An exhibition of clothing opened today in Lima’s most densely populated district, San Juan de Lurigancho, at the SOS Children’s Village.  The event follows a week-long exhibit in downtown Lima, at the Ombudsman’s Office just around the corner from the Foreign Relations Ministry.

The exhibition is for identification purposes —the clothing is not new, they are pieces found on human remains during the exhumations in 2005 and 2009 at Los Cabitos, the military barracks in Huamanga, Ayacucho.

These were the clothes that victims were wearing when they went missing, after soldiers detained and murdered them sometime between 1983 and 1984, the years with the heaviest casualties of the internal conflict. Most of them were tortured for information before they died, and then they were tossed into common graves next to the military compound.

Some of the exhibits are colorful and others dull and well worn, laid out neatly on long white tables. There are hand-knit sweaters, earrings, a teenager’s running shoes, a campesino’s pair of rubber sandals known as ojotas, well-worn trousers and shirts, even jogging shorts. Many of the pieces, handled carefully by Ombudsman specialists and visitors wearing surgical gloves, still have specks of dirt from the mass graves they came from.

Among the remains of some 109 bodies found in the two series of exhumations, only 54 bodies were complete and four of the victims were identified in Ayacucho. Until last week 50 remained unknown.

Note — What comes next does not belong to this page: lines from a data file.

Lemma recv_body_ok sid c l r evs q cap : List.find (H3.has_id sid) l = None → H3.stream_id r = sid → H3.fin_received r = true →
  Buf.ok H3.H3_DATA_BUF (H3.data_buf r) → 0 < len (Buf.vis (H3.data_buf r)) ≤ cap →
  (H3.recv_body sid cap (H3.MkEnv (tracked sid c l r evs) q)).1 = Ok (Buf.vis (H3.data_buf r), true).
Proof.
  intros Hl Hsid Hfin Hok Hlen. unfold H3.recv_body. erewrite M_step_ok by reflexivity. cbn [H3.h3]. rewrite find_tracked by done.
  erewrite M_step_lift by reflexivity. rewrite (Buf.ok_blen _ _ Hok). erewrite M_step_lift by reflexivity.
  rewrite (proj2 (Z.eqb_neq _ 0)) by lia. rewrite (Buf.ok_as_slice _ _ Hok). erewrite M_step_lift by reflexivity.
  rewrite Z.min_l by lia. rewrite slice_eq by lia. erewrite M_step_lift by reflexivity.
  destruct (Buf.ok_drain _ (E:=Error) (len (Buf.vis (H3.data_buf r))) _ Hok ltac:(lia)) as (b1 & b2 & H1 & H2 & H3 & H4 & H5).
  rewrite H1. erewrite M_step_lift by reflexivity. rewrite H2. erewrite M_step_lift by reflexivity. rewrite usub_ok by lia.
  erewrite M_step_lift by reflexivity. rewrite H3. erewrite M_step_lift by reflexivity. rewrite (Buf.ok_blen _ _ H4), H5.
  erewrite M_step_lift by reflexivity. erewrite M_step_ok by reflexivity.
  rewrite drop_0, Z.sub_0_r, Nat2Z.id, firstn_all, drop_all, Hfin. done.
Qed.

End reading.

(** ** From application to application *)

Lemma steps_app `{QuicIo.Capacities} `{Platform} evs evs' st st1 : QuicIo.steps evs st = Ok st1 → QuicIo.steps (evs ++ evs') st = QuicIo.steps evs' st1.
Proof.
  revert st. induction evs as [|ev evs IH]; intros st; cbn [app QuicIo.steps]; [by intros [= ->]|].
  destruct (QuicIo.step ev st) as [st2| |]; cbn [mbind res_bind]; [apply IH|done..].
Qed.

(** Any of the frames, in any order, lost or repeated. *)
Definition arrival (net : list Frame.t) (ev : QuicIo.event) : Prop :=
  match ev with QuicIo.Arrives _ _ _ _ => from_net net ev | QuicIo.Reads _ _ => False end.

(** The first read of a stream that reaches its end returns all of it. *)
Lemma first_read `{Pq : Quic.Params} (rcaps : QuicIo.Capacities) `{Platform} acc m queue evs q sid cap d q' :
  0 ≤ QuicIo.STREAM_BUF (Capacities := rcaps) < 2 ^ 31 → queued acc m queue → (∀ x, len (acc x).1 < 2 ^ 31) →
  len (acc sid).1 ≤ QuicIo.STREAM_BUF (Capacities := rcaps) → 0 ≤ cap →
  Forall (arrival (frame_of <$> queue)) evs → QuicIo.steps evs (QuicIo.new, []) = Ok (q, []) →
  QuicIo.stream_recv sid cap q = (Ok (d, true), q') → d = (acc sid).1.
Proof.
  intros Hrb Hq Hlen Hfit Hcap Hevs Hsteps Hrecv.
  destruct (QuicIo.quic_stream_prefix (H := rcaps) Hrb (λ x, (acc x).1) Hlen (evs ++ [QuicIo.Reads sid cap])) as (q1 & log & Hs & Hp).
  - apply Forall_app. split; [|by repeat constructor]. eapply Forall_impl; [exact Hevs|]. intros [x offset bytes fin|x n]; [|done].
    cbn. rewrite list_elem_of_fmap. intros (en & [= -> -> -> ->] & Hen).
    destruct (proj1 (Forall_forall _ _) (q_entries _ _ _ Hq) _ Hen) as (_ & _ & Hc & _). exact Hc.
  - rewrite (steps_app _ _ _ _ Hsteps) in Hs. cbn [QuicIo.steps QuicIo.step] in Hs. rewrite Hrecv in Hs. cbn in Hs. injection Hs as <- <-.
    destruct (Hp sid) as [_ Hall]. cbn in Hall. rewrite Z.eqb_refl in Hall. by apply Hall.
Qed.

(** C7: A message over HTTP/3, end to end.  On a fresh stream whose send queue and
    credit have room for it a client sends header fields, in a frame of at most 2048
    bytes, and a non-empty body; both calls accept everything.  The message fits the
    receiver's stream, header and body buffers, and the receiver's allocations are
    granted.  The STREAM frames that carry it may arrive in any order, repeatedly or
    not at all: if the peer's first read of the stream reaches its end, its HTTP/3
    layer announces the fields, the body and the end, [recv_headers] emits exactly the
    fields that were sent, in their order, and [recv_body] returns exactly the body.
    (A message that arrives in two reads is misread, and one that does not fit the
    buffers is cut; neither is claimed here.) *)
Theorem h3_message_delivered (P R : H3.Params) `{Platform} grant sid hs body e capacity :
  let w1 := H3Frame.frame_wire (H3Frame.Headers (Qpack.section_wire hs)) in
  let w2 := H3Frame.frame_wire (H3Frame.Data body) in
  let sender := caps (Params := H3.quic_params (Params := P)) in
  let receiver := caps (Params := H3.quic_params (Params := R)) in
  0 < STREAM_BUF (Capacities := sender) < 2 ^ 31 →
  0 ≤ SEND_QUEUE (Capacities := sender) ∧ (SEND_QUEUE (Capacities := sender) + 1) * STREAM_BUF (Capacities := sender) < 2 ^ 32 →
  len (w1 ++ w2) ≤ STREAM_BUF (Capacities := receiver) < 2 ^ 31 →
  len (Qpack.section_wire hs) ≤ H3.H3_HDR_BUF (Params := R) → len body ≤ H3.H3_DATA_BUF (Params := R) → (∀ n, grant n = true) →
  varint_ok sid → Stream.is_unidirectional sid = false → Forall field_ok hs → bytes_ok body → 0 < len body < 2 ^ 30 → len w1 ≤ 2048 →
  send_queue (io (H3.quic e)) = [] →
  (∀ x s sd, Stream.get (streams (conn (H3.quic e))) x = Some s → Stream.send s = Some sd → Stream.s_offset sd = 0 ∧ 0 ≤ Stream.s_max_data sd < 2 ^ 64) →
  opened sid (H3.quic e) → stream_send_capacity (H := H3.quic_params (Params := P)) (conn (H3.quic e)) (io (H3.quic e)) sid = Ok capacity → len w1 + 5 + len body ≤ capacity →
  ∃ e1 e2, H3.send_headers (H := P) sid hs false e = (Ok tt, e1) ∧ H3.send_data (H := P) sid body true e1 = (Ok (len body), e2) ∧
  ∀ evs c q cap d io', Forall (arrival (frame_of <$> send_queue (io (H3.quic e2)))) evs →
    QuicIo.steps (H := receiver) evs (QuicIo.new, []) = Ok (io q, []) → 0 ≤ cap →
    QuicIo.stream_recv sid cap (io q) = (Ok (d, true), io') → state (conn q) ≠ Closed →
    H3.find_request sid c = None → len (H3.request_streams c) < 8 → len (H3.h3_events c) ≤ 61 →
    ∃ r, H3.handle_stream_data (H := R) grant sid cap (H3.MkEnv c q) = (Ok tt, r) ∧
      H3.h3_events (H3.h3 r) = H3.h3_events c ++ [H3.Headers sid; H3.Data sid; H3.Finished sid] ∧
      H3.recv_headers sid r = (Ok hs, r) ∧ (H3.recv_body sid (len body) r).1 = Ok (body, true).
Proof.
  intros w1 w2 sender receiver Hbuf Hqueue Hfit Hhdr Hdat Hg Hsid Huni Hhs Hbody Hblen Hw1 Hempty Hfresh Hopen Hcap Hroom. subst sender receiver.
  set (acc0 := λ _ : Z, ([] : list Z, false)).
  assert (queued (H := H3.quic_params (Params := P)) acc0 (streams (conn (H3.quic e))) (send_queue (io (H3.quic e)))) as Hq0.
  { rewrite Hempty. split; [done|cbn; lia|done|]. intros x s sd Hs Hsd. destruct (Hfresh _ _ _ Hs Hsd). split_and!; [done|lia|done]. }
  assert (limits_ok sid (H3.quic e)) as Hlim0 by (intros s sd Hs Hsd; destruct (Hfresh _ _ _ Hs Hsd); lia).
  destruct (send_headers_whole (HP := P) Hbuf Hqueue acc0 sid hs false e Hsid Hq0 Hlim0 Hhs Hw1 ltac:(change (0 + len w1 < 2 ^ 31); lia)) as (r1 & e1 & Hr1 & _ & Hres1).
  fold w1 in Hres1. destruct r1 as [[]|err|]; [|destruct Hres1 as (_ & _ & []); split; [done|]; exists capacity; split; [done|lia]|done].
  destruct Hres1 as (_ & Hq1 & Hop1). destruct (Hop1 eq_refl) as (Hopen1 & Hlim1 & Hcap1). specialize (Hcap1 _ Hcap).
  destruct (send_data_whole (HP := P) Hbuf Hqueue (accept acc0 sid w1 false) sid body true e1 Hsid Hq1 Hlim1 ltac:(lia)) as (r2 & e2 & Hr2 & _ & Hres2).
  { unfold accept. rewrite decide_True by done. cbn [fst]. change (len w1 + len body + 5 < 2 ^ 31). lia. }
  destruct r2 as [n|err|]; [|by destruct Hres2 as (_ & _ & []); [lia|]|done].
  destruct Hres2 as (_ & Hn & w & Hw & Hq2). assert (n = len body) as -> by (rewrite (Hn ltac:(lia) _ Hcap1); lia).
  destruct Hw as [[-> ?]|Hw]; [lia|]. rewrite Nat2Z.id, firstn_all in Hw. fold w2 in Hw. subst w. rewrite Z.eqb_refl in Hq2.
  exists e1, e2. split; [done|]. split; [done|]. intros evs c q cap d io' Hevs Hsteps Hcap0 Hrecv Hst Hfind Hreq Hev.
  set (acc2 := accept _ _ _ _) in Hq2. assert (acc2 sid = (w1 ++ w2, true)) as Hacc.
  { unfold acc2, accept. rewrite !decide_True by done. cbn. done. }
  assert (d = (acc2 sid).1) as ->.
  { eapply (first_read (Pq := H3.quic_params (Params := P)) (caps (Params := H3.quic_params (Params := R))) acc2); [lia|exact Hq2| |rewrite Hacc; cbn [fst]; lia|done|exact Hevs|exact Hsteps|exact Hrecv].
    intros x. destruct (decide (x = sid)) as [->|Hne]; [rewrite Hacc; cbn [fst]; lia|]. unfold acc2, accept. by rewrite !decide_False by done. }
  rewrite Hacc in Hrecv. cbn [fst] in Hrecv.
  assert (stream_recv sid cap q = (Ok (w1 ++ w2, true), q <| io := io' |>)) as Hqr.
  { unfold stream_recv. erewrite M_step_ok by reflexivity. rewrite bool_decide_eq_false_2 by done. unfold on_io, sub. by rewrite Hrecv. }
  pose proof pow_usize_ge as Hpow.
  assert (len (Qpack.section_wire hs) ≤ len w1) as Lsect.
  { pose proof (H3Frame.len_frame_wire (H3Frame.Headers (Qpack.section_wire hs))) as L1. fold w1 in L1. cbn [H3Frame.payload_wire] in L1.
    assert (∀ v, 1 ≤ varint_len v) as Hv by (intros v; destruct (varint_len_cases v); lia).
    pose proof (Hv (H3Frame.frame_type (H3Frame.Headers (Qpack.section_wire hs)))). pose proof (Hv (len (Qpack.section_wire hs))).
    lia. }
  assert (H3Frame.frame_ok (H3Frame.Headers (Qpack.section_wire hs)) ∧ H3Frame.frame_ok (H3Frame.Data body)) as [Hf1 Hf2].
  { split; split; [by apply bytes_ok_section| |done|]; unfold uint; cbn [H3Frame.payload_wire]; change MAX_VARINT with (2 ^ 62 - 1); lia. }
  destruct (read_message (HP := R) grant Hg ltac:(lia) sid cap c q (q <| io := io' |>) (Qpack.section_wire hs) body Hf1 Hf2 Hfind Hreq Hev Hhdr Hdat)
    as (r & Hread & Hid & Hhr & Hfin & Hok1 & Hv1 & Hok2 & Hv2).
  { cbn [fmap list_fmap concat]. fold w1 w2. by rewrite app_nil_r. }
  eexists. split; [unfold H3.handle_stream_data; rewrite Huni; exact Hread|]. split; [done|]. split.
  - eapply recv_headers_ok; [done..|]. lia.
  - rewrite <- Hv2 at 2. eapply recv_body_ok; [done..|]. rewrite Hv2. lia.
Qed.

(** A request with a short body, in one STREAM frame that arrives twice. *)
Definition demo_h3 : H3.Params := {| H3.quic_params := QuicDemo.demo_quic; H3.H3_HDR_BUF := 32; H3.H3_DATA_BUF := 32 |}.
Definition demo_fields : list (list Z * list Z) := [(bytes ":method", bytes "POST"); (bytes "x-a", bytes "b")].
Definition demo_body : list Z := bytes "hello".
Definition demo_sender : H3.env := H3.new QuicDemo.stream_env.
Definition demo_stream : list Z := Eval vm_compute in
  H3Frame.frame_wire (H3Frame.Headers (Qpack.section_wire demo_fields)) ++ H3Frame.frame_wire (H3Frame.Data demo_body).
Definition demo_arrivals : list QuicIo.event := [QuicIo.Arrives 0 0 demo_stream true; QuicIo.Arrives 0 0 demo_stream true].
Definition demo_io : QuicIo.t := ltac:(
  let r := eval vm_compute in (QuicIo.steps (H := caps (Params := QuicDemo.demo_quic)) (H0 := platform64) demo_arrivals (QuicIo.new, [])) in
  match r with Ok (?q, _) => exact q end).
Definition demo_receiver : env := QuicDemo.server_env <| io := demo_io |>.

Lemma demo_queue : match H3.send_headers (H := demo_h3) (H0 := platform64) 0 demo_fields false demo_sender with
  | (Ok _, e1) =>
      match H3.send_data (H := demo_h3) (H0 := platform64) 0 demo_body true e1 with
      | (Ok _, e2) => frame_of <$> send_queue (io (H3.quic e2)) =
          [Frame.Stream {| Frame.st_stream_id := 0; Frame.st_offset := 0; Frame.st_data := demo_stream; Frame.st_fin := true |}]
      | _ => False
      end
  | _ => False
  end.
Proof. vm_compute. reflexivity. Qed.
Lemma demo_steps : QuicIo.steps (H := caps (Params := QuicDemo.demo_quic)) (H0 := platform64) demo_arrivals (QuicIo.new, []) = Ok (demo_io, []).
Proof. vm_compute. reflexivity. Qed.
Lemma demo_read : (QuicIo.stream_recv 0 100 demo_io).1 = Ok (demo_stream, true).
Proof. vm_compute. reflexivity. Qed.
Lemma demo_field_ok : Forall field_ok demo_fields.
Proof.
  unfold demo_fields, field_ok, Qpack.header_ok, Hpack.string_ok. repeat constructor; cbn; try lia.
Qed.

Lemma h3_message_delivered_witness : ∃ e1 e2 r,
  H3.send_headers (H := demo_h3) (H0 := platform64) 0 demo_fields false demo_sender = (Ok tt, e1) ∧
  H3.send_data (H := demo_h3) (H0 := platform64) 0 demo_body true e1 = (Ok 5, e2) ∧
  H3.handle_stream_data (H := demo_h3) (H0 := platform64) QuicDemo.allocator 0 100 (H3.MkEnv (H3.h3 demo_sender) demo_receiver) = (Ok tt, r) ∧
  H3.recv_headers (H0 := platform64) 0 r = (Ok demo_fields, r) ∧ (H3.recv_body 0 5 r).1 = Ok (demo_body, true).
Proof.
  destruct (h3_message_delivered demo_h3 demo_h3 (H := platform64) QuicDemo.allocator 0 demo_fields demo_body demo_sender 256) as (e1 & e2 & H1 & H2 & Hall).
  - cbn. lia.
  - cbn. lia.
  - vm_compute. split; congruence.
  - vm_compute. congruence.
  - vm_compute. congruence.
  - done.
  - vm_compute. split; congruence.
  - reflexivity.
  - exact demo_field_ok.
  - repeat constructor; cbn; lia.
  - cbn. lia.
  - vm_compute. congruence.
  - reflexivity.
  - intros x s sd. unfold Stream.get, Stream.find_stream. cbn. destruct x as [|p|p]; cbn; [|done..]. intros [= <-] [= <-]. cbn. lia.
  - split; [reflexivity|]. do 2 eexists. split; [vm_compute; reflexivity|]. split; reflexivity.
  - reflexivity.
  - vm_compute. congruence.
  - pose proof demo_queue as Hq. rewrite H1, H2 in Hq. pose proof demo_read as Hr.
    destruct (QuicIo.stream_recv 0 100 demo_io) as [out io'] eqn:Hio. cbn [fst] in Hr. subst out.
    destruct (Hall demo_arrivals (H3.h3 demo_sender) demo_receiver 100 demo_stream io') as (r & Hd & _ & Hh & Hb).
    + rewrite Hq. unfold demo_arrivals. repeat constructor.
    + exact demo_steps.
    + lia.
    + exact Hio.
    + vm_compute. congruence.
    + reflexivity.
    + cbn. lia.
    + cbn. lia.
    + exists e1, e2, r. split; [exact H1|]. split; [exact H2|]. split; [exact Hd|]. split; [exact Hh|exact Hb].
Defined.

End H3Message.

But by Friday, the exhibition in downtown Lima had had some success — relatives of six people have been able to identify clothes they remember the victims were wearing when they entered the Los Cabitos barracks and were never seen again. The Ombudsman’s Office hopes more identifications will be now made in San Juan de Lurigancho, where thousands of people fled from Ayacucho and Huancavelica in the 1980s, leaving behind their homes and farms to escape both the Shining Path and the military.

“This is a criminal investigation, but the main focus is humanitarian,” said Marlene Roman, deputy director in Human Rights and the Disabled in the Ombudsman’s Office.  “When the remains can be identified, the families can have closure, they can bury the remains.”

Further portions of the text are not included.